#### [Problem requirements]
In the entries below, find the line with "id; with none, the" and print exactly every line from there up to and including the line with "intros Hm He Hu.", with no other lines.

[Stored data entries]
==================================================
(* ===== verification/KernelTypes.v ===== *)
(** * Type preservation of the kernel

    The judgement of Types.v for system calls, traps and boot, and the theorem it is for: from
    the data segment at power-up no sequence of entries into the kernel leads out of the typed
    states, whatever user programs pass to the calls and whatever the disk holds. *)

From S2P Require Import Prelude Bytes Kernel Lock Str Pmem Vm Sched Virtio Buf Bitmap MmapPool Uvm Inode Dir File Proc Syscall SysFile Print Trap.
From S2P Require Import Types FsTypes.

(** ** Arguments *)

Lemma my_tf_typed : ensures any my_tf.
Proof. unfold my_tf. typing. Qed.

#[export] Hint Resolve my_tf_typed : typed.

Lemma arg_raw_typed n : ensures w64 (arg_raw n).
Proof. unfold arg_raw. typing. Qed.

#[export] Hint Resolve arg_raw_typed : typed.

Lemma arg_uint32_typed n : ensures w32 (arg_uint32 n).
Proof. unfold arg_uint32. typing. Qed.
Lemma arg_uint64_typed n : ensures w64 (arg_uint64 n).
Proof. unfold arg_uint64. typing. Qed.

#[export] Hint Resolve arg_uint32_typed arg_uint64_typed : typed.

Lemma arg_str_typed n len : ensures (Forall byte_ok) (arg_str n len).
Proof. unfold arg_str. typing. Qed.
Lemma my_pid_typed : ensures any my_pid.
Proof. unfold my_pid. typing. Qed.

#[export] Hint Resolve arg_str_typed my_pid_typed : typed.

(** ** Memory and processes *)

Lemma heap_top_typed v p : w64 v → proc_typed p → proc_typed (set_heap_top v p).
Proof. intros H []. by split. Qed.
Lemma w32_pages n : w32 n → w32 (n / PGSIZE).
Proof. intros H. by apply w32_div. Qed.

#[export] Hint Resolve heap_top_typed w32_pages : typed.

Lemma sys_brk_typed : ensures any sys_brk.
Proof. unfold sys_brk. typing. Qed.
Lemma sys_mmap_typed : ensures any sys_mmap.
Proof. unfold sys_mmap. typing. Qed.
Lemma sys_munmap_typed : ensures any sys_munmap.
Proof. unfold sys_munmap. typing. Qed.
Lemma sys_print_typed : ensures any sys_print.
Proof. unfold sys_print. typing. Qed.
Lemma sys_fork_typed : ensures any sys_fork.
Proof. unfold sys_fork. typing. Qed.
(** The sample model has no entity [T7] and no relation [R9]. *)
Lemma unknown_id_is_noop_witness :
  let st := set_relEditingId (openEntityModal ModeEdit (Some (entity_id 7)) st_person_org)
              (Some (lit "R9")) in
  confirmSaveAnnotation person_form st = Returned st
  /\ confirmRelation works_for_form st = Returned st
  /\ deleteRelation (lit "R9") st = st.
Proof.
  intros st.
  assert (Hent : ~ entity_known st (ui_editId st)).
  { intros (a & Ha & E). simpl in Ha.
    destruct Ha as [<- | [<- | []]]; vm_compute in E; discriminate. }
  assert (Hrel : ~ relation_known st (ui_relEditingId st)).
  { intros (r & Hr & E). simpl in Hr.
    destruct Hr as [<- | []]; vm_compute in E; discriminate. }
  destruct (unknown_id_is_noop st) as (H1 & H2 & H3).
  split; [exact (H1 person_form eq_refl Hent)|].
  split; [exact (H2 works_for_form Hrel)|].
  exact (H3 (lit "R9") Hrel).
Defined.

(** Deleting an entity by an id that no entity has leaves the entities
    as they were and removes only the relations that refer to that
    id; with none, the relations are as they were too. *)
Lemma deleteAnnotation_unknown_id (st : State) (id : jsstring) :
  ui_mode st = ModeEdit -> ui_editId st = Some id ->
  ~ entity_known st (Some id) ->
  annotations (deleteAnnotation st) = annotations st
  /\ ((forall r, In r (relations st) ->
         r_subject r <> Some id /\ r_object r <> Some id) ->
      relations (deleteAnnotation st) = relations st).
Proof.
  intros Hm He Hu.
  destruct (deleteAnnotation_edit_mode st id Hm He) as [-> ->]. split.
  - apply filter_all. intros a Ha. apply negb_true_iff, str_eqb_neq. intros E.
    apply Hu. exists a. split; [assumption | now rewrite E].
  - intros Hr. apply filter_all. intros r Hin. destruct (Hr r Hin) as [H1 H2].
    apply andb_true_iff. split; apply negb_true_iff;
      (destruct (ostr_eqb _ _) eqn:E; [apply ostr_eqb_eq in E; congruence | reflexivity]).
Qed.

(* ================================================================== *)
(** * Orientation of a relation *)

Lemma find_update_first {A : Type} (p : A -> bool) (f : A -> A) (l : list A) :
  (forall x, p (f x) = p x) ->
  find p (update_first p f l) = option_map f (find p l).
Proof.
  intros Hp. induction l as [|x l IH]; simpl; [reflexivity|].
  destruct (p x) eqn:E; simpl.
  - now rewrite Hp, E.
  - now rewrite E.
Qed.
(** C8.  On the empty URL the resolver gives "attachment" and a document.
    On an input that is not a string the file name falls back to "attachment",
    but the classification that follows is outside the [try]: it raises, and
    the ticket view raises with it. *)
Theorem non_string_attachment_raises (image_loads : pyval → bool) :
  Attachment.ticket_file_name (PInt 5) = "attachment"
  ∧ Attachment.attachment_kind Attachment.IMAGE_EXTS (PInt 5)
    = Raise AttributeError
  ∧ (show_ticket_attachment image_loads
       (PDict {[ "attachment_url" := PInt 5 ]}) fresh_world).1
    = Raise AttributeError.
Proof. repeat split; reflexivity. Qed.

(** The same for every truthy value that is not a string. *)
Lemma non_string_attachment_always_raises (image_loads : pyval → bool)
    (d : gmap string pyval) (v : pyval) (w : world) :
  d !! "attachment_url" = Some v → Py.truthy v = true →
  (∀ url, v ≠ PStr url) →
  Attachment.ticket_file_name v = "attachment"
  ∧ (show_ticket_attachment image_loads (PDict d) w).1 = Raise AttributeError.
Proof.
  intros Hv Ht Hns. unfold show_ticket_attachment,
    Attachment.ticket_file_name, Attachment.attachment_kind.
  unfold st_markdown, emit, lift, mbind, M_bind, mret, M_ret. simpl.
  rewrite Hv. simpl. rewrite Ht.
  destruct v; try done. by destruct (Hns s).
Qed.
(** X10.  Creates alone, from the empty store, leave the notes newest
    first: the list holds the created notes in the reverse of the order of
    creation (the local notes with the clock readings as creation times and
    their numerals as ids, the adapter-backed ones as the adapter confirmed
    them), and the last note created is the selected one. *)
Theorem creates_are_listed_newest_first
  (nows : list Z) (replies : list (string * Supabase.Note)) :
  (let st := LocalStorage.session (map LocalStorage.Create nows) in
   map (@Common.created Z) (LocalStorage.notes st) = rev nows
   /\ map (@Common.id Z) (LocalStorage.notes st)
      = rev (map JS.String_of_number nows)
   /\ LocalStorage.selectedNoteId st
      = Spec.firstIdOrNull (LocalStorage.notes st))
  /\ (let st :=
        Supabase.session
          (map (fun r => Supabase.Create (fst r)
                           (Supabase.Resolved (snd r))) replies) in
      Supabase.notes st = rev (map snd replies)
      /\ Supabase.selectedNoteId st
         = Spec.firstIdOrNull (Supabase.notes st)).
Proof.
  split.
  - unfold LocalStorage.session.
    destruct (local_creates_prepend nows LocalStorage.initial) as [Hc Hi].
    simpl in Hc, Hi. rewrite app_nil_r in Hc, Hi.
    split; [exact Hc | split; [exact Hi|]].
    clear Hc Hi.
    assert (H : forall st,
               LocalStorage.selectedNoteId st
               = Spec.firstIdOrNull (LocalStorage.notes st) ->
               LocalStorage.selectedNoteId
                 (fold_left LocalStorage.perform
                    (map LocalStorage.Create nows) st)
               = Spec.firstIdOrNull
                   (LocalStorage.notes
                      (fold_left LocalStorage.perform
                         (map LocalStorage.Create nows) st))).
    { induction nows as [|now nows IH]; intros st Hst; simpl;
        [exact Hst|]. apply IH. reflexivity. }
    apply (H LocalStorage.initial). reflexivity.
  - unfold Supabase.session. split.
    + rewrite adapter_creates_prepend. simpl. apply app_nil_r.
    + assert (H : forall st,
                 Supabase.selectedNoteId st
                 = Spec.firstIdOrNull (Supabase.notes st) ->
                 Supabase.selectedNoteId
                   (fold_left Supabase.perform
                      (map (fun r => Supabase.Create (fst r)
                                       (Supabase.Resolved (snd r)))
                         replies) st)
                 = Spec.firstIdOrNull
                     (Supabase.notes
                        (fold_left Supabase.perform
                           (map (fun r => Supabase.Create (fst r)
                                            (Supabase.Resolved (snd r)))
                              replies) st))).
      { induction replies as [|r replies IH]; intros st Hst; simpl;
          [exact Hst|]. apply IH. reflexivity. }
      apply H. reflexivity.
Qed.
==================================================
#### [Answer to the problem]
    id; with none, the relations are as they were too. *)
Lemma deleteAnnotation_unknown_id (st : State) (id : jsstring) :
  ui_mode st = ModeEdit -> ui_editId st = Some id ->
  ~ entity_known st (Some id) ->
  annotations (deleteAnnotation st) = annotations st
  /\ ((forall r, In r (relations st) ->
         r_subject r <> Some id /\ r_object r <> Some id) ->
      relations (deleteAnnotation st) = relations st).
Proof.
  intros Hm He Hu.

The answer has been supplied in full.